▶ Aim of the exercise
Which lines of the records below contain the word "storageKey"? Show each one.

▶ Data extract
● ● ● ●
(* ===== verification/Blob.v ===== *)
(** * Files and their data URLs

    [File] is the object the upload widget hands to the page; [dataURL] is
    the string [FileReader.readAsDataURL] produces for it (File API,
    "package data"): [data:], the media type, [;base64,] and the Base64
    text of the bytes; for a file without bytes, on the platforms that
    do so, [data:] alone. *)

From S2P Require Import Prelude JsString Base64 Platform.
From Stdlib.Strings Require Import Byte.

Record File : Type := mkFile {
  name : jsstring;
  type : jsstring;
  bytes : list byte;
}.

#[export] Instance byte_eq_dec : EqDecision byte.
Proof.
  intros a b. destruct (decide (to_N a = to_N b)) as [E|E]; [left|right].
  - apply (f_equal of_N) in E. rewrite !of_to_N in E. congruence.
  - congruence.
Defined.

#[export] Instance File_eq_dec : EqDecision File.
Proof. solve_decision. Defined.

(** A file whose name and type are strings of code units, as every
    [File] object of the platform is. *)
Definition file_ok (f : File) : Prop := code_units (name f) /\ code_units (type f).

#[export] Instance file_ok_dec f : Decision (file_ok f).
Proof. unfold file_ok. apply _. Defined.

Module Blob.

Local Open Scope N_scope.

(** The type of a blob is normalised when the blob is created: printable
    ASCII, lower case (File API, the [Blob] constructor). *)
Definition type_char_ok (c : code_unit) : Prop :=
  0x20 <= c <= 0x7E /\ ~ (0x41 <= c <= 0x5A).

Definition type_ok (f : File) : Prop := Forall type_char_ok (type f).

#[export] Instance type_ok_dec f : Decision (type_ok f).
Proof. unfold type_ok, type_char_ok. apply _. Defined.

Section with_platform.
Context `{Platform}.

Definition media_type (f : File) : jsstring :=
  if decide (type f = []) then default_type else type f.

(** Everything before the payload, the separating comma left out. *)
Definition url_header (f : File) : jsstring :=
  js "data:" ++ media_type f ++ js ";base64".

Definition dataURL (f : File) : jsstring :=
  if bare_empty && bool_decide (bytes f = []) then js "data:"
  else url_header f ++ comma :: Base64.encode (bytes f).

(** The data URL of [f] has its header and its data: [f] has bytes, or
    the platform packages a file without bytes as any other. *)
Definition packaged (f : File) : Prop := bare_empty = true -> bytes f <> [].

#[export] Instance packaged_dec f : Decision (packaged f).
Proof. unfold packaged. apply _. Defined.

Lemma dataURL_packaged f :
  packaged f -> dataURL f = url_header f ++ comma :: Base64.encode (bytes f).
Proof.
  unfold packaged, dataURL. intros Hp. destruct bare_empty; [|done].
  by rewrite bool_decide_eq_false_2 by auto.
Qed.

Lemma dataURL_bare f : bare_empty = true -> bytes f = [] -> dataURL f = js "data:".
Proof. unfold dataURL. intros -> Hf. by rewrite bool_decide_eq_true_2. Qed.

(** A file that has bytes is packaged on every platform. *)
Lemma packaged_bytes f : bytes f <> [] -> packaged f.
Proof. by intros Hf _. Qed.

Lemma comma_not_base64 : ~ Base64.is_base64_char comma.
Proof. by_compute. Qed.

Lemma payload_no_comma bs : comma ∉ Base64.encode bs.
Proof. apply Base64.encode_not_elem, comma_not_base64. Qed.

Lemma media_type_no_comma f : comma ∉ type f -> comma ∉ media_type f.
Proof.
  intros Hf. unfold media_type. case_decide; [apply default_type_no_comma | done].
Qed.

Lemma url_header_no_comma f : comma ∉ type f -> comma ∉ url_header f.
Proof.
  intros Hf. unfold url_header. rewrite !not_elem_of_app.
  split_and!; [| by apply media_type_no_comma |];
    by_compute.
Qed.

(** ** Files whose name and type are strings have a data URL that is one *)

Lemma dataURL_code_units f : code_units (type f) -> code_units (dataURL f).
Proof.
  intros Hf. unfold dataURL, url_header. case_match; [apply js_code_units|].
  assert (code_units (media_type f)) as Hm
    by (unfold media_type; case_decide; [apply default_type_code_units | done]).
  apply code_units_app; [auto with js|].
  apply code_units_cons; [done | apply Base64.encode_code_units].
Qed.

End with_platform.

#[global] Hint Resolve payload_no_comma media_type_no_comma url_header_no_comma : js.

End Blob.
(* ===== verification/Router.v ===== *)
(** * Client-side navigation (wouter's [useLocation])

    [useLocation] gives the page the current path and a [navigate]
    function; [navigate to] pushes an entry on the session history and
    makes [to] the current path. *)

From S2P Require Import Prelude.

Record History : Type := mkHistory {
  current : jsstring;
  past : list jsstring;
}.

#[export] Instance History_eq_dec : EqDecision History.
Proof. solve_decision. Defined.

Module Router.

Definition navigate (to : jsstring) (h : History) : History :=
  {| current := to; past := current h :: past h |}.

(** The entries of the session history, oldest last. *)
Definition entries (h : History) : list jsstring := current h :: past h.

Lemma entries_navigate to h : entries (navigate to h) = to :: entries h.
Proof. reflexivity. Qed.

End Router.
(* ===== verification/Home.v ===== *)
(** * The Home page ([src/client/src/pages/home.tsx])

    [handleFileSelect] and the [onload] handler it installs, the record
    they store, [renderMainContent] and the tree [Home] returns, each
    translated from the lines of the source. *)

From stdpp Require Import gmap.
From S2P Require Import Prelude JsString Base64 Json Platform Blob Storage Router FileReader World Samples View.

Module Home.

(** The object built at lines 13-17.  [fileData] is [undefined] when the
    result of the read has no comma. *)
Record FileData : Type := mkFileData {
  fileName : jsstring;
  fileType : jsstring;
  fileData : option jsstring;
}.

#[export] Instance FileData_eq_dec : EqDecision FileData.
Proof. solve_decision. Defined.

(** ['uploadedFile'] (line 18) and ['/editor'] (line 19). *)
Definition storageKey : jsstring := js "uploadedFile".
Definition editorPath : jsstring := js "/editor".

(** [const [, setLocation] = useLocation()] (line 7). *)
Definition setLocation (to : jsstring) : cmd unit := Api.navigate to.

(** [e.target?.result]: [undefined] without a target, [null] without a
    result; both are [None]. *)
Definition eventResult (e : ProgressEvent) : option jsstring :=
  r ← target e; result_ r.

(** [(...).split(',')[1]] (line 16). *)
Definition stripPrefix (url : jsstring) : option jsstring :=
  JsString.index (JsString.split comma url) 1.

(** Lines 13-17: calling [split] on [undefined] or [null] is a TypeError. *)
Definition makeFileData (file : File) (e : ProgressEvent) : result FileData :=
  match eventResult e with
  | Some url =>
      Ok {| fileName := name file; fileType := type file;
            fileData := stripPrefix url |}
  | None => Throw TypeError
  end.

(** A record whose properties are strings of code units. *)
Definition record_ok (d : FileData) : Prop :=
  code_units (fileName d) /\ code_units (fileType d) /\
  from_option code_units True (fileData d).

(** [JSON.stringify(fileData)]: the properties in the order they were
    written. *)
Definition toJSON (d : FileData) : jsstring :=
  Json.stringify [(js "fileName", Some (fileName d));
                  (js "fileType", Some (fileType d));
                  (js "fileData", fileData d)].

Section with_platform.
Context `{Platform}.

(** The handler of the reader's [load] event (lines 12-20): build the
    record, store it, then navigate. *)
Definition onReaderLoad (file : File) (e : ProgressEvent) : cmd unit :=
  d ← lift (makeFileData file e);
  Api.setItem storageKey (toJSON d);;
  setLocation editorPath.

(** Lines 9-22: a new reader, its handler, and the read started. *)
Definition handleFileSelect (file : File) : cmd unit :=
  reader ← Api.newFileReader;
  Api.setOnload reader (OnLoad file);;
  Api.readAsDataURL reader file.

Abbreviation callback := (File -> cmd unit) (only parsing).

(** Lines 24-26. *)
Definition renderMainContent : vnode callback :=
  UploadArea handleFileSelect.

(** Lines 31-43. *)
Definition header : vnode callback :=
  Elem "header" "bg-white shadow-sm border-b border-slate-200" [
    Elem "div" "max-w-md mx-auto px-4 py-3 flex items-center justify-between" [
      Elem "div" "flex items-center space-x-3" [
        Elem "div" "w-8 h-8 bg-gradient-to-br from-primary to-secondary rounded-lg flex items-center justify-center" [
          Icon "WandSparkles" (Some "text-white text-sm") 16 ];
        Elem "h1" "text-lg font-semibold text-slate-800" [Text "AI Image Editor"] ];
      Elem "button" "w-8 h-8 flex items-center justify-center text-slate-600" [
        Icon "Menu" None 16 ] ] ].

(** Lines 53-59, 61-67, 69-75 and 77-83: the four cards of the grid. *)
Definition cardBackground : vnode callback :=
  Elem "div" "bg-white rounded-xl p-4 shadow-sm border border-slate-200" [
    Elem "div" "w-10 h-10 bg-primary/10 rounded-lg flex items-center justify-center mb-3" [
      Elem "i" "fas fa-cut text-primary" [] ];
    Elem "h4" "font-medium text-slate-800 mb-1" [Text "Auto Background"];
    Elem "p" "text-xs text-slate-600" [Text "Remove backgrounds instantly with AI"] ].

Definition cardProcessing : vnode callback :=
  Elem "div" "bg-white rounded-xl p-4 shadow-sm border border-slate-200" [
    Elem "div" "w-10 h-10 bg-secondary/10 rounded-lg flex items-center justify-center mb-3" [
      Elem "i" "fas fa-magic text-secondary" [] ];
    Elem "h4" "font-medium text-slate-800 mb-1" [Text "AI Processing"];
    Elem "p" "text-xs text-slate-600" [Text "Fast and accurate AI processing"] ].

Definition cardFast : vnode callback :=
  Elem "div" "bg-white rounded-xl p-4 shadow-sm border border-slate-200" [
    Elem "div" "w-10 h-10 bg-accent/10 rounded-lg flex items-center justify-center mb-3" [
      Elem "i" "fas fa-lightning-bolt text-accent" [] ];
    Elem "h4" "font-medium text-slate-800 mb-1" [Text "Fast Processing"];
    Elem "p" "text-xs text-slate-600" [Text "Get results in seconds"] ].

Definition cardQuality : vnode callback :=
  Elem "div" "bg-white rounded-xl p-4 shadow-sm border border-slate-200" [
    Elem "div" "w-10 h-10 bg-green-500/10 rounded-lg flex items-center justify-center mb-3" [
      Elem "i" "fas fa-shield-alt text-green-500" [] ];
    Elem "h4" "font-medium text-slate-800 mb-1" [Text "High Quality"];
    Elem "p" "text-xs text-slate-600" [Text "Professional-grade results"] ].

(** Lines 50-85. *)
Definition features : vnode callback :=
  Elem "section" "py-6" [
    Elem "h3" "font-semibold text-slate-800 mb-4" [Text "Features"];
    Elem "div" "grid grid-cols-2 gap-3" [
      cardBackground; cardProcessing; cardFast; cardQuality ] ].

(** Lines 46-86. *)
Definition main : vnode callback :=
  Elem "main" "max-w-md mx-auto px-4 pb-20" [renderMainContent; features].

(** The component (lines 6-91): what it returns. *)
Definition Home : vnode callback :=
  Elem "div" "bg-slate-50 min-h-screen font-sans" [header; main; BottomNavigation].

(** The uploaded-file payload of the specification (section 3): the name
    and type of the file and the Base64 text of its bytes. *)
Definition payload (f : File) : FileData :=
  {| fileName := name f; fileType := type f;
     fileData := Some (Base64.encode (bytes f)) |}.

(** What the handler stores for a read that succeeded. *)
Definition stored (f : File) : FileData :=
  {| fileName := name f; fileType := type f;
     fileData := stripPrefix (Blob.dataURL f) |}.

(** The record of a data URL without a comma: [split(',')] has one
    piece, [[1]] is [undefined]. *)
Definition dataless (f : File) : FileData :=
  {| fileName := name f; fileType := type f; fileData := None |}.

(** The record of a data URL whose header has a comma, the comma of a
    type [a,b]: [[1]] is what follows that comma in the header. *)
Definition headed (f : File) (b : jsstring) : FileData :=
  {| fileName := name f; fileType := type f; fileData := Some (b ++ js ";base64") |}.
(* ===== verification/Progress.v ===== *)
(** * Reads in flight come to an end

    The page starts a read for every file that is picked and never
    cancels one.  [pending] lists the readers whose read is in flight;
    [drain] ends them all, one [Load] task each.  No task of the page
    blocks a read from ending, and the end of a read changes the state
    of no other reader, so the drain always runs to its end and leaves
    no read in flight.  [in_flight] counts the reads in flight: every
    end of a read lowers it by one, so reads cannot end for ever. *)

From stdpp Require Import gmap.
From S2P Require Import Prelude JsString Base64 Json Platform Blob Storage Router FileReader World Samples View Home System Invariants.

Module Progress.

Import System.

Section with_platform.
Context `{Platform}.
Implicit Types (w : World) (f : File) (i j : nat).

(** The state of reader [i], if there is one. *)
Definition state_of w i : option ReadyState := readyState <$> readers w !! i.

(** The readers whose read is in flight, by index. *)
Definition pending w : list nat :=
  filter (fun i => state_of w i = Some LOADING) (seq 0 (length (readers w))).

(** The end of every read in flight, in the order the reads started. *)
Definition drain w : option World := run (Load <$> pending w) w.

(** The number of reads in flight: what every end of a read lowers. *)
Definition in_flight w : nat :=
  length (filter (fun r => readyState r = LOADING) (readers w)).

(** The tasks that end a read. *)
Definition is_end (t : task) : Prop := if t is Select _ _ then False else True.

#[export] Instance is_end_dec t : Decision (is_end t).
Proof. destruct t; apply _. Defined.

Lemma elem_of_pending w i : i ∈ pending w <-> state_of w i = Some LOADING.
Proof.
  unfold pending. rewrite list_elem_of_filter, elem_of_seq. split; [by intros [? _]|].
  intros Hi. split; [done|]. unfold state_of in Hi.
  destruct (readers w !! i) eqn:E; [|done]. apply lookup_lt_Some in E. lia.
Qed.

Lemma pending_NoDup w : NoDup (pending w).
Proof. apply NoDup_filter, NoDup_seq. Qed.

(** A reader of the page that is in flight is one the page started. *)
Lemma loading_page_reader w i :
  Forall page_reader (readers w) -> state_of w i = Some LOADING ->
  exists f, readers w !! i = Some (Home.loading f).
Proof.
  unfold state_of. intros Hall Hi. destruct (readers w !! i) as [r|] eqn:E; [|done].
  eapply Forall_lookup_1 in Hall; [|done]. destruct Hall as [f|f|f]; by eauto.
Qed.

(** The end of a read changes the readers at one index only. *)
Lemma readers_after_load i f w :
  readers (after_load i f w) = <[i := loaded f]> (readers w).
Proof.
  destruct (decide (Storage.usage
    (<[Home.storageKey := Home.toJSON (Home.stored f)]> (session w)) <= quota)%N).
  - by rewrite after_load_fits.
  - by rewrite after_load_exceeds by lia.
Qed.

Lemma state_of_after_load i j f w :
  readers w !! i = Some (Home.loading f) ->
  state_of (after_load i f w) j = if decide (j = i) then Some DONE else state_of w j.
Proof.
  intros Hi. unfold state_of. rewrite readers_after_load.
  destruct (decide (j = i)) as [->|Hne].
  - by rewrite list_lookup_insert_eq by (by eapply lookup_lt_Some).
  - by rewrite list_lookup_insert_ne.
Qed.

Lemma page_readers_after_load i f w :
  Forall page_reader (readers w) -> Forall page_reader (readers (after_load i f w)).
Proof. intros Hall. rewrite readers_after_load. apply Forall_insert; [done | constructor]. Qed.

(** A reader in flight after the reads of [ixs] ended was in flight
    before and is not one of [ixs]. *)
Lemma pending_settled w w' (ixs : list nat) :
  (forall j, state_of w' j = if decide (j ∈ ixs) then Some DONE else state_of w j) ->
  forall j, state_of w' j = Some LOADING -> state_of w j = Some LOADING /\ j ∉ ixs.
Proof. intros Hst j. rewrite Hst. by case_decide. Qed.

(** The reads of a set of readers in flight end one after the other;
    the other readers are as they were. *)
Lemma run_loads (ixs : list nat) w :
  NoDup ixs -> Forall page_reader (readers w) ->
  (forall i, i ∈ ixs -> state_of w i = Some LOADING) ->
  exists w', run (Load <$> ixs) w = Some w' /\
    Forall page_reader (readers w') /\
    length (readers w') = length (readers w) /\
    forall j, state_of w' j = if decide (j ∈ ixs) then Some DONE else state_of w j.
Proof.
  revert w. induction ixs as [|i ixs IH]; intros w Hnd Hall Hload.
  { exists w. split_and!; [done..|]. intros j. by rewrite decide_False by apply not_elem_of_nil. }
  apply NoDup_cons in Hnd as [Hi Hnd].
  destruct (loading_page_reader w i Hall) as [f Hf]; [apply Hload; left|].
  destruct (IH (after_load i f w) Hnd) as (w' & Hrun & Hall' & Hlen & Hst).
  - by apply page_readers_after_load.
  - intros j Hj. rewrite state_of_after_load, decide_False by (done || by intros ->).
    apply Hload. by right.
  - exists w'. split_and!; [|done| |].
    + cbn [fmap list_fmap]. by rewrite (run_cons _ _ _ _ (exec_Load_loading i f w Hf)).
    + by rewrite Hlen, readers_after_load, length_insert.
    + intros j. rewrite Hst, state_of_after_load by done.
      destruct (decide (j ∈ ixs)), (decide (j = i)), (decide (j ∈ i :: ixs)) as [Hc|Hc];
        try done; exfalso; revert Hc; rewrite elem_of_cons; tauto.
Qed.

(** ** The variant *)

(** The end of a read lowers the number of reads in flight by one, in
    any world. *)
Lemma in_flight_end t w w' :
  is_end t -> exec t w = Some w' -> in_flight w = S (in_flight w').
Proof.
  intros Ht (i & r & r' & Hi & Hr & Hr' & Hrs)%exec_end_readers; [|done].
  unfold in_flight. rewrite Hrs.
  pose proof (filter_insert_length (fun r : FileReader closure => readyState r = LOADING)
                (readers w) i r r' Hi) as Hc.
  rewrite decide_True, decide_False in Hc by congruence. lia.
Qed.

(** A pick raises it by one. *)
Lemma in_flight_pick k f w w' :
  exec (Select k f) w = Some w' -> in_flight w' = S (in_flight w).
Proof.
  intros [_ ->]%exec_Select. unfold in_flight. cbn [readers set_readers].
  rewrite filter_snoc_length, decide_True by done. lia.
Qed.

Lemma in_flight_le w : in_flight w <= length (readers w).
Proof. apply length_filter. Qed.

(** C21: every read in flight can end: from any world the page can
    bring about, ending the reads in flight one after the other runs to
    its end, whatever the store accepts, and leaves no read in flight
    and as many readers as before. *)
Theorem pending_reads_drain s h w :
  reachable (fresh s h) w ->
  exists w', drain w = Some w' /\ reachable (fresh s h) w' /\
    pending w' = [] /\ length (readers w') = length (readers w).
Proof.
  intros Hw.
  destruct (run_loads (pending w) w) as (w' & Hrun & _ & Hlen & Hst).
  - apply pending_NoDup.
  - apply (Invariants.inv_readers s h w), Invariants.inv_reachable, Hw.
  - intros i. apply elem_of_pending.
  - exists w'. split_and!; [done | by eauto using reachable_trans, run_reachable | | done].
    apply elem_of_nil_inv. intros j [Hj ?]%elem_of_pending%(pending_settled _ _ _ Hst).
    by apply elem_of_pending in Hj.
Qed.

(** C23: the number of reads in flight counts the ends that are left:
    a run of tasks that only end reads is as long as the number of reads
    in flight that it takes away, so it is never longer than the number
    of reads in flight, nor than the number of files picked. *)
Theorem ends_bounded ts w w' :
  Forall is_end ts -> run ts w = Some w' ->
  length ts + in_flight w' = in_flight w /\ length ts <= length (readers w).
Proof.
  intros Hts Hrun. pose proof (in_flight_le w) as Hle.
  enough (length ts + in_flight w' = in_flight w) by lia.
  clear Hle. revert ts w w' Hts Hrun. apply run_induction; [done|].
  intros t ts w w1 w' Ht Hex _ IH. rewrite (in_flight_end t w w1) by done. cbn [length]. lia.
Qed.

End with_platform.

(** ** On a concrete run: two files picked, both reads in flight *)

Definition two_picked : World :=
  set_readers [Home.loading sample_png; Home.loading sample_untyped] start.

Lemma two_picked_reachable : @reachable reference_platform start two_picked.
Proof. apply (run_reachable [Select 0 sample_png; Select 0 sample_untyped]). reflexivity. Qed.

Lemma pending_reads_drain_witness :
  exists w', @drain reference_platform two_picked = Some w' /\
    @reachable reference_platform start w' /\
    pending w' = [] /\ length (readers w') = 2%nat.
Proof.
  apply (@pending_reads_drain reference_platform ∅ root two_picked two_picked_reachable).
Defined.

Lemma ends_bounded_witness :
  2 + in_flight (@after_load reference_platform 0 sample_png
                   (set_readers [Home.loading sample_png; System.failed sample_untyped] start)) =
    in_flight two_picked /\
  2 <= length (readers two_picked).
Proof.
  apply (@ends_bounded reference_platform [Fail 1; Load 0] two_picked);
    [by_compute | reflexivity].
Defined.

Example pending_two_picked : pending two_picked = [0; 1]%nat.
Proof. reflexivity. Qed.

End Progress.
● ● ● ●
▶ Result for this exercise
Definition storageKey : jsstring := js "uploadedFile".
  Api.setItem storageKey (toJSON d);;
    (<[Home.storageKey := Home.toJSON (Home.stored f)]> (session w)) <= quota)%N).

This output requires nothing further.